One of the film’s greatest curiosities is the presence of Gene Kelly. By 1967, Kelly was a god of MGM musicals. His casting was a strategic move by Demy, who wanted to pay homage to Singin’ in the Rain and An American in Paris. Kelly plays Andy Miller, a frustrated composer who drives a boat-shaped Cadillac. The Young Girls of Rochefort -1967- Criterion -...
In the vast, often somber library of the Criterion Collection—a canon filled with neorealism’s grit, Bergman’s existential dread, and Tarkovsky’s poetic melancholy—there is one title that stands apart like a pastel-colored firework against a grey sky. That title is Jacques Demy’s The Young Girls of Rochefort (1967).
Set over the course of a single weekend in the picturesque seaside town of Rochefort, the film weaves together the lives of several characters searching for love and artistic fulfillment. The Criterion Collection edition of Jacques Demy's The
Michel Legrand’s score is the film’s beating heart. Lush motifs recur—particularly the yearning theme that threads the sisters’ story—and the songs shift between buoyant ensemble numbers and intimate melodic laments. Demy’s direction of movement creates dance out of everyday action: people drift, glance, and circle one another in choreography that advances plot and feeling simultaneously. The choreography feels effortless; it’s less about virtuosic display than about the choreography of encounters—how strangers become lovers through music and missed connections.
The Criterion Collection restoration (Spine #717) preserves the film’s specific visual intent. His casting was a strategic move by Demy,
Cultural Context: Supplements highlight the film’s production during the rising tensions of the late 60s, making its joy a radical act.

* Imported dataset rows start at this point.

(** C5: in a build with exceptions, add and sub with a zero shamt field, and addi, store
    the signed sum or difference when it fits in 32 bits, and otherwise raise the overflow
    exception, leaving every general register unchanged. *)
Theorem signed_overflow_spec {cfg : Config} w m :
  wf m -> CONFIG_EXCEPTION = true ->
  let o := inst_ops w in
  let rs := s32 (gpr_at (cpu m) (o_rs o)) in
  let rt := s32 (gpr_at (cpu m) (o_rt o)) in
  (o_shamt o = 0 -> signed_result (o_rd o) (rs + rt) m (Alu.add o m)) /\
  (o_shamt o = 0 -> signed_result (o_rd o) (rs - rt) m (Alu.sub o m)) /\
  signed_result (o_rt o) (rs + o_simm o) m (Alu.addi o m).
Proof.
  intros Hwf Hexc o rs rt.
  pose proof (s32_range (gpr_at (cpu m) (o_rs o))) as Hs.
  pose proof (s32_range (gpr_at (cpu m) (o_rt o))) as Ht. fold rs in Hs. fold rt in Ht.
  pose proof (simm_range w) as Hi. fold o in Hi. split_and!.
  - intros Hsa. unfold Alu.add, InstAssert. rewrite Hsa. cbn.
    apply (overflow_result Hexc (o_rd o) (rs + rt) m (fun v => assign_rd o (fun _ => v)));
      [done|lia|done].
  - intros Hsa. unfold Alu.sub, InstAssert. rewrite Hsa. cbn.
    apply (overflow_result Hexc (o_rd o) (rs - rt) m (fun v => assign_rd o (fun _ => v)));
      [done|lia|done].
  - unfold Alu.addi. cbn.
    apply (overflow_result Hexc (o_rt o) (rs + o_simm o) m (fun v => assign_rt o (fun _ => v)));
      [done|lia|done].
Qed.

Lemma signed_overflow_spec_witness :
  signed_result (cfg := mips32r1_defconfig) 8 5 m_zero
    (Alu.addi (cfg := mips32r1_defconfig) (inst_ops 0x20080005) m_zero).
Proof.
  apply (signed_overflow_spec (cfg := mips32r1_defconfig) 0x20080005 m_zero);
    [exact wf_m_zero|reflexivity].
Defined.

(** ** Multiplication *)
Lemma hilo_put val c : wf_cpu c -> Mdu.hilo (Mdu.put_hilo val c) = u64 val.
Proof.
  intros _. unfold Mdu.hilo, Mdu.put_hilo, L64_lo, L64_hi. cbn. rewrite !uw_uw by lia.
  bitblast.
Qed.

Lemma hilo_halves p c : Mdu.hilo (set_hi (Z.shiftr p 32) (set_lo p c)) = u64 p.
Proof. unfold Mdu.hilo. cbn. bitblast. Qed.

Lemma hilo_range c : wf_cpu c -> in_u 64 (Mdu.hilo c).
Proof.
  intros []. unfold Mdu.hilo. assert (Z.lor (Z.shiftl (hi c) 32) (lo c) =
    u64 (Z.lor (Z.shiftl (hi c) 32) (lo c))) as ->; [|by apply uw_range].
  apply Z.bits_inj'. intros i Hi. bb_rewrite. destruct (Z.ltb_spec i 64); [done|].
  rewrite (testbit_in_u 32 (hi c) (i - 32)), (testbit_in_u 32 (lo c) i) by (done || lia). done.
Qed.

Lemma mul_bound a b n : - n <= a < n -> - n <= b < n -> - (n * n) <= a * b <= n * n.
Proof. nia. Qed.

Lemma s32_prod_range a b : - 2 ^ 63 <= s32 a * s32 b < 2 ^ 63.
Proof.
  pose proof (mul_bound (s32 a) (s32 b) (2 ^ 31) (s32_range a) (s32_range b)). lia.
Qed.

Lemma u32_prod_range a b : is_u32 a -> is_u32 b -> in_u 64 (a * b).
Proof. unfold in_u. nia. Qed.

Section Mult.
Context {cfg : Config}.

Lemma rd_sa_zero_run o m :
  o_rd o = 0 -> o_shamt o = 0 -> Mdu.rd_sa_zero o m = Ok tt m.
Proof. intros E1 E2. unfold Mdu.rd_sa_zero, InstAssert. by rewrite E1, E2. Qed.

(** A multiply instruction that updates hi and lo from the product of rs and rt. *)
Definition hilo_result (val : Z) (m : machine) (r : res machine unit) : Prop :=
  exists m', r = Ok tt m' /\ Mdu.hilo (cpu m') = u64 val /\
    gpr (cpu m') = gpr (cpu m) /\ cp0 (cpu m') = cp0 (cpu m).
End Mult.

(** C6: with the reserved fields (rd, shamt) zero, mult and multu leave the exact 64-bit signed and unsigned product in hi:lo;
    maddu and msubu add it to or subtract it from hi:lo modulo 2^64; madd and msub do
    so when the signed result fits in 64 bits. *)
Theorem multiply_spec {cfg : Config} w m :
  wf m ->
  let o := inst_ops w in
  let c := cpu m in
  let a := gpr_at c (o_rs o) in
  let b := gpr_at c (o_rt o) in
  o_rd o = 0 -> o_shamt o = 0 ->
  (exists m', Mdu.mult o m = Ok tt m' /\ sw 64 (Mdu.hilo (cpu m')) = s32 a * s32 b) /\
  (exists m', Mdu.multu o m = Ok tt m' /\ Mdu.hilo (cpu m') = a * b) /\
  hilo_result (Mdu.hilo c + a * b) m (Mdu.maddu o m) /\
  hilo_result (Mdu.hilo c - a * b) m (Mdu.msubu o m) /\
  (- 2 ^ 63 <= sw 64 (Mdu.hilo c) + s32 a * s32 b < 2 ^ 63 ->
   hilo_result (sw 64 (Mdu.hilo c) + s32 a * s32 b) m (Mdu.madd o m)) /\
  (- 2 ^ 63 <= sw 64 (Mdu.hilo c) - s32 a * s32 b < 2 ^ 63 ->
   hilo_result (sw 64 (Mdu.hilo c) - s32 a * s32 b) m (Mdu.msub o m)).
Proof.
  intros Hwf o c a b Hrd Hsa. pose proof (wf_m_cpu m Hwf) as Hc.
  unfold Mdu.mult, Mdu.multu, Mdu.maddu, Mdu.msubu, Mdu.madd, Mdu.msub, bind.
  rewrite rd_sa_zero_run by done. cbn -[Mdu.put_hilo Mdu.hilo].
  unfold GR_SV, GR_TV. fold c a b. split_and!.
  - eexists. split; [done|]. cbn [cpu set_cpu]. rewrite hilo_halves, sw_uw by lia.
    apply sw_small; [lia|]. apply s32_prod_range.
  - eexists. split; [done|]. cbn [cpu set_cpu]. rewrite hilo_halves, uw_uw by lia.
    apply uw_small. apply u32_prod_range; unfold a, b; auto with words.
  - eexists. split; [done|]. cbn [cpu set_cpu]. rewrite hilo_put, uw_uw by done. done.
  - eexists. split; [done|]. cbn [cpu set_cpu]. rewrite hilo_put, uw_uw by done. done.
  - intros Hb. unfold ensure, Mdu.is_s64.
    rewrite (proj2 (Z.leb_le _ _)), (proj2 (Z.ltb_lt _ _)) by lia. cbn -[Mdu.put_hilo Mdu.hilo].
    eexists. split; [done|]. cbn [cpu set_cpu]. by rewrite hilo_put.
  - intros Hb. unfold ensure, Mdu.is_s64.
    rewrite (proj2 (Z.leb_le _ _)), (proj2 (Z.ltb_lt _ _)) by lia. cbn -[Mdu.put_hilo Mdu.hilo].
    eexists. split; [done|]. cbn [cpu set_cpu]. by rewrite hilo_put.
Qed.

(** $8 holds -7 and $9 holds 2. *)
Definition m_div : machine :=
  set_cpu (put_gpr 9 2 (put_gpr 8 (u32 (-7)) (cpu m_zero))) m_zero.

Lemma wf_m_div : wf m_div.
Proof. apply wf_set_cpu; auto 20 with words. Qed.

Lemma multiply_spec_witness :
  exists m', Mdu.mult (cfg := mips32r1_defconfig) (inst_ops 0x01090018) m_div = Ok tt m' /\
    sw 64 (Mdu.hilo (cpu m')) = -14.
Proof.
  apply (multiply_spec (cfg := mips32r1_defconfig) 0x01090018 m_div);
    [exact wf_m_div|reflexivity|reflexivity].
Defined.

(** ** Division *)
Lemma quot_s32_range a b :
  - 2 ^ 31 <= a < 2 ^ 31 -> b <> 0 -> (a <> - 2 ^ 31 \/ b <> -1) ->
  - 2 ^ 31 <= Z.quot a b < 2 ^ 31.
Proof.
  intros Ha Hb Hmin.
  pose proof (Z.quot_abs a b Hb) as Eq. rewrite Z.quot_div_nonneg in Eq by lia.
  destruct (decide (Z.abs b = 1)) as [E1|].
  - rewrite E1, Z.div_1_r in Eq. destruct (Z.abs_eq_cases b 1 E1) as [->| ->].
    + rewrite Z.quot_1_r. lia.
    + change (-(1)) with (-1) in *. lia.
  - assert (Z.abs a / Z.abs b <= 2 ^ 30) by (apply Z.div_le_upper_bound; lia). lia.
Qed.

(** C7: divide and divu with their reserved fields (rd, shamt) zero put the quotient in
    lo and the remainder in hi, and change no general register.  The signed quotient is
    rounded toward zero: the remainder is smaller than the divisor in absolute value and
    has the sign of the dividend (or is zero); the unsigned one is rounded down.  A zero
    divisor, or -2^31 divided by -1, is outside what the C code defines. *)
Theorem divide_spec {cfg : Config} w m :
  wf m ->
  let o := inst_ops w in
  let a := gpr_at (cpu m) (o_rs o) in
  let b := gpr_at (cpu m) (o_rt o) in
  o_rd o = 0 -> o_shamt o = 0 ->
  (if (s32 b =? 0) || ((s32 a =? - 2 ^ 31) && (s32 b =? -1))
   then Mdu.divide o m = Stop HUndefined m
   else exists m', Mdu.divide o m = Ok tt m' /\
     let q := s32 (lo (cpu m')) in let r := s32 (hi (cpu m')) in
     s32 a = s32 b * q + r /\ Z.abs r < Z.abs (s32 b) /\ 0 <= r * s32 a /\
     q = Z.quot (s32 a) (s32 b) /\ r = Z.rem (s32 a) (s32 b) /\ gpr (cpu m') = gpr (cpu m)) /\
  (if b =? 0 then Mdu.divu o m = Stop HUndefined m
   else exists m', Mdu.divu o m = Ok tt m' /\
     a = b * lo (cpu m') + hi (cpu m') /\ 0 <= hi (cpu m') < b /\
     lo (cpu m') = a / b /\ hi (cpu m') = a mod b /\ gpr (cpu m') = gpr (cpu m)).
Proof.
  intros Hwf o a b Hrd Hsa. pose proof (wf_m_cpu m Hwf) as Hc.
  assert (is_u32 a) as Ha by (unfold a; auto with words).
  assert (is_u32 b) as Hb by (unfold b; auto with words).
  unfold Mdu.divide, Mdu.divu, bind. rewrite rd_sa_zero_run by done.
  cbn. unfold GR_SV, GR_TV. fold a b. split.
  - pose proof (s32_range a) as Ra. pose proof (s32_range b) as Rb.
    rewrite <- negb_orb. set (A := s32 a) in *. set (B := s32 b) in *.
    destruct ((B =? 0) || _) eqn:E; [done|]. cbn. eexists. split; [done|]. cbn.
    rewrite !sw_uw by lia.
    apply orb_false_iff in E as [E1%Z.eqb_neq E2%andb_false_iff].
    rewrite !Z.eqb_neq in E2.
    pose proof (Z.quot_rem A B E1) as Q. pose proof (Z.rem_bound_abs A B E1) as L.
    pose proof (quot_s32_range A B Ra E1 E2) as QR.
    rewrite !sw_small by lia. split_and!; [lia|done|by apply Z.rem_sign_mul|done..].
  - unfold in_u in *. destruct (Z.eqb_spec b 0) as [|E]; [done|]. cbn.
    eexists. split; [done|]. cbn.
    pose proof (Z_div_mod_eq_full a b). pose proof (Z.mod_pos_bound a b ltac:(lia)).
    assert (0 <= a / b <= a) by (split; [apply Z.div_pos; lia|apply Z.div_le_upper_bound; nia]).
    rewrite !uw_small by (unfold in_u; lia). split_and!; (lia || done).
Qed.

Lemma divide_spec_witness :
  exists m', Mdu.divide (cfg := mips32r1_defconfig) (inst_ops 0x0109001a) m_div = Ok tt m' /\
    s32 (lo (cpu m')) = -3 /\ s32 (hi (cpu m')) = -1.
Proof.
  destruct (proj1 (divide_spec (cfg := mips32r1_defconfig) 0x0109001a m_div wf_m_div eq_refl eq_refl))
    as (m' & E & _ & _ & _ & Hq & Hr & _).
  exists m'. split; [exact E|]. split; [exact Hq|exact Hr].
Defined.

(** ** Counts, byte swaps, bit-fields and rotation *)
(** The number of leading bits of a 32-bit word that equal [b]. *)
Fixpoint leading (b : bool) (n : nat) (x : Z) : Z :=
  match n with
  | O => 0
  | S k => if Bool.eqb (Z.testbit x (Z.of_nat k)) b then 1 + leading b k x else 0
  end.

Lemma leading_range b n x : 0 <= leading b n x <= Z.of_nat n.
Proof. induction n as [|n IH]; cbn [leading]; [lia|]. destruct (Bool.eqb _ _); lia. Qed.

Lemma leading_zero n : leading false n 0 = Z.of_nat n.
Proof. induction n as [|n IH]; cbn [leading]; [done|]. rewrite Z.testbit_0_l. cbn. lia. Qed.

Lemma leading_log2 n x :
  0 < x < 2 ^ Z.of_nat n -> leading false n x = Z.of_nat n - 1 - Z.log2 x.
Proof.
  induction n as [|n IH]; cbn [leading]; [lia|]. intros Hx.
  destruct (decide (x < 2 ^ Z.of_nat n)) as [Hl|Hl].
  - rewrite (testbit_in_u (Z.of_nat n) x) by (unfold in_u; lia). cbn. rewrite IH by lia. lia.
  - replace (Z.log2 x) with (Z.of_nat n).
    2: { symmetry. apply Z.log2_unique; [lia|]. rewrite <- Nat2Z.inj_succ. lia. }
    replace (Z.testbit x (Z.of_nat n)) with true; [cbn; lia|].
    replace (Z.of_nat n) with (Z.log2 x); [symmetry; apply Z.bit_log2; lia|].
    apply Z.log2_unique; [lia|]. rewrite <- Nat2Z.inj_succ. lia.
Qed.

Lemma land_pow2_test x k : 0 <= k -> (Z.land x (2 ^ k) =? 0) = negb (Z.testbit x k).
Proof.
  intros Hk. destruct (Z.testbit x k) eqn:E; cbn.
  - apply Z.eqb_neq. intros H. assert (Z.testbit (Z.land x (2 ^ k)) k = true) as C.
    { by rewrite Z.land_spec, E, Z.pow2_bits_true. }
    by rewrite H, Z.testbit_0_l in C.
  - apply Z.eqb_eq. apply Z.bits_inj'. intros i Hi. bb_rewrite.
    destruct (Z.eqb_spec k i) as [->|]; [by rewrite E|by rewrite andb_false_r].
Qed.

Lemma clo_loop_spec k f x cnt :
  (k <= f)%nat -> 0 <= cnt -> cnt + Z.of_nat k < 2 ^ 32 ->
  AluEx.clo_loop f x (Z.shiftr (2 ^ Z.of_nat k) 1) cnt = Some (cnt + leading true k x).
Proof.
  revert f cnt. induction k as [|k IH]; intros f cnt Hf Hc Hb.
  - change (Z.shiftr (2 ^ Z.of_nat 0) 1) with 0.
    destruct f; cbn [AluEx.clo_loop leading]; rewrite Z.land_0_r; cbn; f_equal; lia.
  - replace (Z.shiftr (2 ^ Z.of_nat (S k)) 1) with (2 ^ Z.of_nat k).
    2: { rewrite Z.shiftr_div_pow2, <- Z.pow_sub_r by lia. f_equal. lia. }
    destruct f as [|f]; [lia|]. cbn [AluEx.clo_loop leading].
    rewrite land_pow2_test by lia. destruct (Z.testbit x (Z.of_nat k)); cbn [negb Bool.eqb].
    + rewrite uw_small by (unfold in_u; lia). rewrite IH by lia. f_equal. lia.
    + f_equal. lia.
Qed.

(** The instruction stores [v] in general register [r] and changes nothing else. *)
Definition stores (r v : Z) (m : machine) (res : res machine unit) : Prop :=
  res = Ok tt (set_cpu (put_gpr r v (cpu m)) m).

(** Clz and clo terminate and store the number of leading zeros and of leading ones
    of rs; in particular clz of 0 and clo of 0xffffffff give 32. *)
Theorem count_leading_spec w m :
  wf m ->
  let o := inst_ops w in
  let x := gpr_at (cpu m) (o_rs o) in
  stores (o_rd o) (leading false 32 x) m (AluEx.clz o m) /\
  stores (o_rd o) (leading true 32 x) m (AluEx.clo o m).
Proof.
  intros Hwf o x. assert (is_u32 x) as Hx by (unfold x; auto 20 with words).
  split.
  - unfold stores, AluEx.clz, assign_rd, upd_cpu, modify, GR_SV. fold x. do 2 f_equal.
    destruct (Z.eqb_spec x 0) as [->|]; [by rewrite leading_zero|].
    rewrite leading_log2; [done|]. unfold in_u in Hx. change (Z.of_nat 32) with 32. lia.
  - unfold stores, AluEx.clo, get_cpu, gets, bind, GR_SV. fold x.
    change 0x80000000 with (Z.shiftr (2 ^ Z.of_nat 32) 1).
    by rewrite clo_loop_spec by lia.
Qed.

Lemma count_leading_spec_witness :
  stores 8 32 m_zero (AluEx.clz (inst_ops 0x71204020) m_zero).
Proof.
  apply (count_leading_spec 0x71204020 m_zero). exact wf_m_zero.
Defined.

(** ** Bit positions *)
Lemma testbit_mask n i : 0 <= n -> Z.testbit (Z.shiftl 1 n - 1) i = (0 <=? i) && (i <? n).
Proof.
  intros. rewrite Z.shiftl_1_l, Z.sub_1_r, <- Z.ones_equiv. by apply testbit_ones.
Qed.

Lemma testbit_not32 x i : 0 <= i -> Z.testbit (not32 x) i = (i <? 32) && negb (Z.testbit x i).
Proof. intros. unfold not32. rewrite testbit_uw by lia. by rewrite Z.lnot_spec by lia. Qed.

Criterion includes a 1988 documentary, Les Demoiselles ont eu 25 ans (The Young Girls Turned 25), directed by Agnès Varda, Demy’s wife. In it, a visibly heartbroken Deneuve revisits the now-drab real Rochefort, walking through the same squares where fake storefronts once glittered. The documentary is a masterful companion piece—not a making-of, but a meditation on how cinema petrifies youth, and how reality corrodes it.